THE FIRST NATIONAL BANK OF THE CITY OF BROOKLYN v. WILLIAM T. WALLIS ET AL.
    The validity of a judgment of another state cannot be impeached for any supposed defect or irregularity in the transaction on which it was founded, and no defence can be interposed in an action upon such judgment upon matters existing before its recovery.
    On demurrer to plea.
    The declaration contained a count upon a judgment recovered by plaintiff in the Supreme Court of the State of New York.
    To this count, defendants, among others, filed the following plea:
    “And for a further plea in this behalf by leave of the court here for that purpose first had and obtained, according to the form of the statute in such case made and provided, as to the first count in said declaration mentioned, these defendants say that the said plaintiff ought not to have or maintain its aforesaid action thereof against them, because they say that at the time of the commencement of said suit, and at the present time, there remains of record in this court a judgment recovered by the plaintiff herein against the Wallis Iron Works, which said judgment was founded upon a judgment entered in the Supreme Court of the State of New York, in the county of Kings, against the Wallis Iron Works, Herman Steutzer and Michael Fleckenstein, and that the cause of action upon which said judgment in said Supreme Court in the State of New York was entered, was a certain promissory note or notes of the said Wallis Iron Works, and for its obligation made, executed and signed by these defendants, as the president and treasurer, respectively, of the said Wallis Iron Works, and not for their individual indebtedness, which said judgment entered in said Supreme Court of the State of New York against said Wallis Iron Works and others, and after entry of judgment aforesaid in this court against the Wallis IronWorks, was on motion of the plaintiff herein and therein vacated, and after execution had issued and been returned on -said New York judgment and set aside in the said Supreme Court of the State of New York, and thereafter suit was begun against these defendants and said Steutzer and Fleckenstein, in said State of New York, by the same plaintiff, upon the promissory note or notes, or some of them, which had been sued on and had formed the cause of action upon the judgment against the Wallis Iron Works, and others so vacated as aforesaid, against said iron works and others, and judgment recovered against them, and which said last-mentioned judgment forms the cause of this action and upon which this suit is founded.
    “And this the said defendants are ready to verify by the said records, wherefore they pray judgment if the said plaintiff ■ought to have or maintain their aforesaid action thereof against them.”
    A demurrer to this plea was interposed by plaintiff.
    Argued at February Term, 1896, before Beasley, Chief .Justice, and Justices Dixon, Mague and Garrison.
    For the plaintiff, Robert L. Lawrence.
    
    For the defendants, William D. Edwards.
    
   The opinion of the court was delivered by

Magie, J.

If the matters set up in the plea demurred to availed as a defence against the notes whereon the judgment now sued on was recovered, it is obvious that they could have been interposed as a defence in that action.
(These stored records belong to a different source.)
(* ===== verification/DaemonInv.v ===== *)
(** * Every signal keeps the invariant of the PPP task

    The operations of Link.v one after the other, from the callbacks of IPCP
    to the signal handlers, and the theorem about the runs of the task. *)

From S2P Require Export Daemon.

Section DaemonInv.
Context `{PppEnv} `{Endian} `{SecretLib} (unitno : String.string) (ks : list timer_key)
  (refused : Prop).

#[local] Existing Instance lcp_laws.
Notation armed := (armed ks).
Notation same := (same_but ks nothing).
Notation silent := (silent ks).
Notation rest_inv := (rest_inv ks refused).
Notation inv_chap := (inv_chap ks refused).
Notation task_inv := (task_inv ks refused).
Notation stable := (stable ks).
Notation lcp_frames := (@frames _ lcp_host (armed T_fsm_timeout_lcp) rest_inv _).

(** ** IPCP on its own *)

Lemma frames_ipcp_silent J {A} (m : task A) :
  stable J -> silent m -> @frames _ ipcp_host (armed T_fsm_timeout_ipcp) J _ m.
Proof.
  intros HJ Hm w Jw. eapply wp_silent; [done|]. intros a w' Hs. split_and!.
  - by destruct Hs.
  - by apply (same_watched ks), watched_ipcp.
  - by eapply HJ, Jw; apply but_ipcp_same.
Qed.

Lemma ipcp_lower_laws J (HJ : stable J) :
  @FsmLowerLaws _ ipcp_host (armed T_fsm_timeout_ipcp) J ipcp_lower.
Proof.
  split; intros m; [..|done]; intros; simplify_eq/=; apply (frames_ipcp_silent J _ HJ).
  - apply silent_ipcp_resetci.
  - apply silent_gets.
  - apply silent_ipcp_addci.
  - apply silent_ipcp_down.
Qed.

Lemma frames_ipcp (m : task unit) :
  (forall J, stable J -> @keeps _ ipcp_host (armed T_fsm_timeout_ipcp) J _ m) -> lcp_frames m.
Proof.
  intros Hm w [Hi Hp Hc].
  set (J := fun w' => lcp_fsm w' = lcp_fsm w
    /\ (armed T_fsm_timeout_lcp w -> armed T_fsm_timeout_lcp w')
    /\ inv_phase w' /\ inv_chap w').
  assert (HJ : stable J).
  { intros w1 w2 [] (E & Ha & Ip & Ic). split_and!; [congruence|..].
    - intros A. apply bi_armed; [apply watched_lcp|done|auto].
    - by eapply inv_phase_same.
    - eapply inv_chap_same; [done|..|done]; apply bi_armed; try done;
        [apply watched_chal|apply watched_resp]. }
  eapply wp_mono; [apply (Hm J HJ)| |done].
  - by split_and!.
  - exact Hi.
  - intros [] w' [T (E & Ha & Ip & Ic)]. split_and!; [done|done|by split].
Qed.

(** In particular it leaves the rest of the task alone. *)
Lemma wp_ipcp (m : task unit) w :
  (forall J, stable J -> @keeps _ ipcp_host (armed T_fsm_timeout_ipcp) J _ m) ->
  armed T_fsm_timeout_ipcp w ->
  wp True m (fun _ => but_ipcp ks w) (fun _ _ => True) w.
Proof.
  intros Hm Ha.
  assert (HJ : stable (but_ipcp ks w)).
  { intros w1 w2 [] []. split; try congruence. auto. }
  eapply wp_mono; [apply (Hm _ HJ)| |done]; [by split|by intros _|by intros [] w' []].
Qed.

(** The entry points of IPCP. *)
Definition ipcp_entry (m : task unit) : Prop :=
  forall J, stable J -> @keeps _ ipcp_host (armed T_fsm_timeout_ipcp) J _ m.
Ltac entry lem :=
  intros J HJ; pose proof (ipcp_laws ks J HJ); pose proof (ipcp_lower_laws J HJ); eapply lem; eauto.
Lemma entry_open : ipcp_entry ipcp_open.
Proof. entry @keeps_open. Qed.
Lemma entry_lowerup : ipcp_entry ipcp_lowerup.
Proof. entry @keeps_lowerup. Qed.
Lemma entry_lowerdown : ipcp_entry ipcp_lowerdown.
Proof. entry @keeps_lowerdown. Qed.
Lemma entry_close : ipcp_entry (@fsm_close _ ipcp_host ipcp_lower).
Proof. entry @keeps_close. Qed.

(** ** CHAP on its own *)

(** What CHAP leaves alone. *)
Record but_chap (w w' : PPP_TASK_VARS) : Prop := {
  bc_lcp : lcp_fsm w' = lcp_fsm w;
  bc_ipcp : ipcp_fsm w' = ipcp_fsm w;
  bc_phase : phase w' = phase w;
  bc_pending : auth_pending w' = auth_pending w;
  bc_alcp : armed T_fsm_timeout_lcp w -> armed T_fsm_timeout_lcp w';
  bc_aipcp : armed T_fsm_timeout_ipcp w -> armed T_fsm_timeout_ipcp w' }.

(** The server is in [ss], the client in [cs]; the challenge is timed if [a],
    the response if [b]; nothing else changed since [w0]. *)
Record chap_at (ss : chap_server) (cs : chap_client) (a b t : Prop) (w0 w : PPP_TASK_VARS)
  : Prop := {
  ca_but : but_chap w0 w;
  ca_server : serverstate (chap w) = ss;
  ca_client : clientstate (chap w) = cs;
  ca_chal : a -> armed T_ChapChallengeTimeout w;
  ca_resp : b -> armed T_ChapResponseTimeout w \/ refused;
  ca_type : t -> resp_type (chap w) = CHAP_DIGEST_MD5 }.

Definition server_waits (ss : chap_server) : Prop :=
  ss = CHAPSS_INITIAL_CHAL \/ ss = CHAPSS_RECHALLENGE.
Definition client_waits (cs : chap_client) : Prop := cs = CHAPCS_RESPONSE.

Lemma chap_at_start w :
  inv_chap w ->
  chap_at (serverstate (chap w)) (clientstate (chap w))
    (server_waits (serverstate (chap w))) (client_waits (clientstate (chap w)))
    (client_waits (clientstate (chap w))) w w.
Proof. intros []. by split. Qed.

Lemma chap_at_end ss cs a b t w0 w :
  chap_at ss cs a b t w0 w -> (server_waits ss -> a) -> (client_waits cs -> b) ->
  (client_waits cs -> t) -> inv_chap w /\ but_chap w0 w.
Proof.
  intros [] Ha Hb Ht. split; [split|done].
  - rewrite ca_server0. auto.
  - rewrite ca_client0. auto.
  - rewrite ca_client0. auto.
Qed.

Lemma chap_at_same ss cs a b t w0 w w' :
  chap_at ss cs a b t w0 w -> same w w' -> chap_at ss cs a b t w0 w'.
Proof.
  intros [[] ] Hs. pose proof Hs as []. split; [split|..]; try congruence.
  - intros A. eapply same_watched; [done|apply watched_lcp|auto].
  - intros A. eapply same_watched; [done|apply watched_ipcp|auto].
  - intros A. eapply same_watched; [done|apply watched_chal|auto].
  - intros [A|A]%ca_resp0; [left|by right]. eapply same_watched; [done|apply watched_resp|auto].
  - intros A. rewrite sb_chap. auto.
Qed.
(** One byte behind the data, with the length before or after it. *)
Lemma held_push w0 w u d pre m post c : held w0 w u d pre m post -> 1 <= M_TRAILINGSPACE m ->
  exists m1, m_store (sc_mp w) [c] m = Some m1
  /\ m_store (sc_mp w) [c] (m <| m_len ::= Z.add 1 |>) = Some (m1 <| m_len ::= Z.add 1 |>)
  /\ 0 < m_len (m1 <| m_len ::= Z.add 1 |>)
  /\ forall w' u', keeps w w' -> has (sc_flags w') BUSY = false ->
       sc_fcs w' = pppfcs PPP_INITFCS u' -> sc_m w' = pre ++ m1 <| m_len ::= Z.add 1 |> :: post ->
       sc_mc w' = sc_mc w -> sc_mp w' = sc_mp w + 1 ->
       held w0 w' u' (d ++ [c]) pre (m1 <| m_len ::= Z.add 1 |>) post.
Proof.
  intros Hh Hr. pose proof (h_mp _ _ _ _ _ _ _ Hh) as Hmp.
  destruct (m_store_end m [c]) as (m1 & H1 & Hd & Hl & Hz & Hk); [apply Hh|done|].
  exists m1. rewrite Hmp, (longer_len m 1 (m_len m + 1)), (longer_len m1 1 (m_len m + 1)) by (try rewrite Hl; done).
  rewrite m_store_len, H1. split_and!; [done..| |].
  { change (0 < m_len m + 1). pose proof (h_ok _ _ _ _ _ _ _ Hh) as (_ & Hl0 & _). lia. }
  intros w' u' Hkp Hfl Hf Hm Hc Hp. destruct (Hk (m_len m + 1) eq_refl) as [Hok Hcont].
  apply (held_step w0 w w' u u' d [c] pre m); try done.
  - rewrite Hc. apply Hh.
  - rewrite Hp. change (m_data m + m_len m + 1 = m_data m1 + (m_len m + 1)). lia.
Qed.

Lemma wp_protocol w0 w u d pre m post c (Q : () -> drv -> Prop) (E' : () -> drv -> Prop) :
  held w0 w u d pre m post -> sc_ilen w = Z.of_nat (length d) ->
  (forall w' m', held w0 w' u (with_protocol d c) pre m' post ->
     sc_ilen w' = Z.of_nat (length (with_protocol d c)) -> Q tt w') ->
  wp False (when ((sc_ilen w =? 2) && (Z.land c 1 =? 1)) (store 0 ;; more_ilen 1 ;; longer 1)) Q E' w.
Proof.
  intros Hh Hi HQ. unfold with_protocol in HQ. rewrite <- Hi in HQ.
  destruct ((sc_ilen w =? 2) && _) eqn:Hc; [|by eapply HQ]. cbn [when].
  apply andb_true_iff in Hc as [Hi2%Z.eqb_eq _].
  destruct (held_short _ _ _ _ _ _ _ Hh) as [-> Hcd]; [lia|].
  assert (Hr : 1 <= M_TRAILINGSPACE m).
  { pose proof (h_wide _ _ _ _ _ _ _ Hh). pose proof (length_content m (h_ok _ _ _ _ _ _ _ Hh)) as Hl.
    rewrite Hcd in Hl. unfold M_TRAILINGSPACE. lia. }
  destruct (held_push _ _ _ _ _ _ _ 0 Hh Hr) as (m1 & Hs & _ & _ & Hstep).
  wp_step. eapply wp_store; [apply Hh..|exact Hs|]. unfold more_ilen. do 2 wp_step.
  eapply (wp_longer _ _ _ _ [] m1 post); [done|apply Hh|].
  eapply HQ; [apply Hstep; try (done || apply Hh)|].
  change (s16 (sc_ilen w + 1) = Z.of_nat (length (d ++ [0]))). by rewrite length_app, Nat2Z.inj_add, <- Hi, Hi2.
Qed.

Lemma wp_room w0 w u d pre m post (Q : () -> drv -> Prop) (E' : () -> drv -> Prop) :
  held w0 w u d pre m post -> Z.of_nat (length d) <= sc_mru w + 5 ->
  (forall w' pre' m' post', held w0 w' u d pre' m' post' -> 1 <= M_TRAILINGSPACE m' ->
     sc_ilen w' = sc_ilen w -> Q tt w') ->
  wp False room Q E' w.
Proof.
  intros Hh Hd HQ. unfold room. wp_step.
  apply (wp_current w _ _ pre m post); [apply Hh..|]. cbn [fst snd].
  destruct (Z.leb_spec (M_TRAILINGSPACE m) 0) as [Hr|Hr]; cbn [when].
  2: { eapply HQ; [done|lia|done]. }
  pose proof (h_room _ _ _ _ _ _ _ Hh) as Hroom.
  destruct post as [|m2 post]; [cbn [sizes foldr] in Hroom; lia|].
  pose proof (h_chain _ _ _ _ _ _ _ Hh) as Hch.
  wp_step. wp_step. rewrite Hch.
  replace (Nat.leb (length (pre ++ m :: m2 :: post)) (S (length pre))) with false
    by (symmetry; apply Nat.leb_gt; rewrite length_app; cbn; lia).
  cbn [when]. wp_step. wp_step. unfold reset_mbuf. do 3 wp_step. eapply wp_access.
  { rewrite Hch, (cons_middle m), app_assoc. apply list_lookup_middle. rewrite length_app. cbn. lia. }
  set (m0 := m2 <| m_len := 0 |> <| m_data := 0 |>). unfold put_mbuf. do 3 wp_step.
  assert (Hins : <[S (length pre) := m0]> (sc_m w) = (pre ++ [m]) ++ m0 :: post).
  { rewrite Hch, (cons_middle m), app_assoc.
    replace (S (length pre)) with (length (pre ++ [m])) by (rewrite length_app; cbn; lia).
    apply insert_middle. }
  pose proof (h_post _ _ _ _ _ _ _ Hh) as Hp. inversion_clear Hp as [|? ? Hc2 Hp'].
  unfold cluster_ok in Hc2. assert (0 <= header_off m2) by (unfold header_off; by destruct (_ <=? _)).
  destruct Hh.
  assert (Hfull : full m) by (split_and!; [done..|unfold M_TRAILINGSPACE in Hr; lia]).
  eapply (HQ _ (pre ++ [m]) m0 post); [|change (1 <= M_DATASIZE m2 - 0 - 0); lia|done].
  split; try done.
  - change (Some (S (length pre)) = Some (length (pre ++ [m]))). rewrite length_app. f_equal. cbn. lia.
  - apply Forall_app_2; [done|]. by apply Forall_cons_2.
  - change (0 <= 0 /\ 0 <= 0 /\ 0 + 0 <= M_DATASIZE m2). lia.
  - change (6 <= M_DATASIZE m2 - 0). lia.
  - rewrite <- h_data0. unfold contents. rewrite fmap_app, concat_app. cbn. by rewrite !app_nil_r.
  - change (sc_mru w + 6 - Z.of_nat (length d) <= M_DATASIZE m2 - 0 - 0 + sizes post).
    cbn [sizes foldr] in Hroom. fold (sizes post) in Hroom. lia.
  - change (HDROFF + sc_mru w + 6 <= sizes (<[S (length pre) := m0]> (sc_m w))).
    rewrite Hins, sizes_middle, sizes_app. rewrite h_chain0, sizes_middle in h_sizes0.
    change (sizes (m2 :: post)) with (M_DATASIZE m2 + sizes post) in h_sizes0.
    change (M_DATASIZE m0) with (M_DATASIZE m2). lia.
Qed.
That fact is decisive of the question raised by this demurrer. For nothing is better settled than that the validity of judgments cannot be impeached for any supposed defect or irregularity in the ■transaction on which they were founded, and therefore no •defence can be interposed to an action on a judgment upon matters existing before its recovery. That this doctrine is applicable to all judgments recovered in the same state or in any other state of the Union has never been questioned. Chit. Pl. 320, 427; Rock v. Leighton, Salk. 310; Erving v. Peters, 3 T. R. 686; Freem. Judg., § 249, and cases; Biddle v. Wilkins, 1 Pet. 686; Dimock v. Revere Copper Co., 117 U. S. 559; Boynton v. Ball, 121 Id. 457; Cromwell v. County of Sac, 94 Id. 351; Pringle v. Woolworth, 90 N. Y. 502; Weir v. Vail, 65 Cal. 466 ; McAllister v. Singer Manufacturing Co., 64 Ga. 622; Lawrence v. Stevens, 46 Iowa 429.

Plaintiff is entitled to judgment on the demurrer.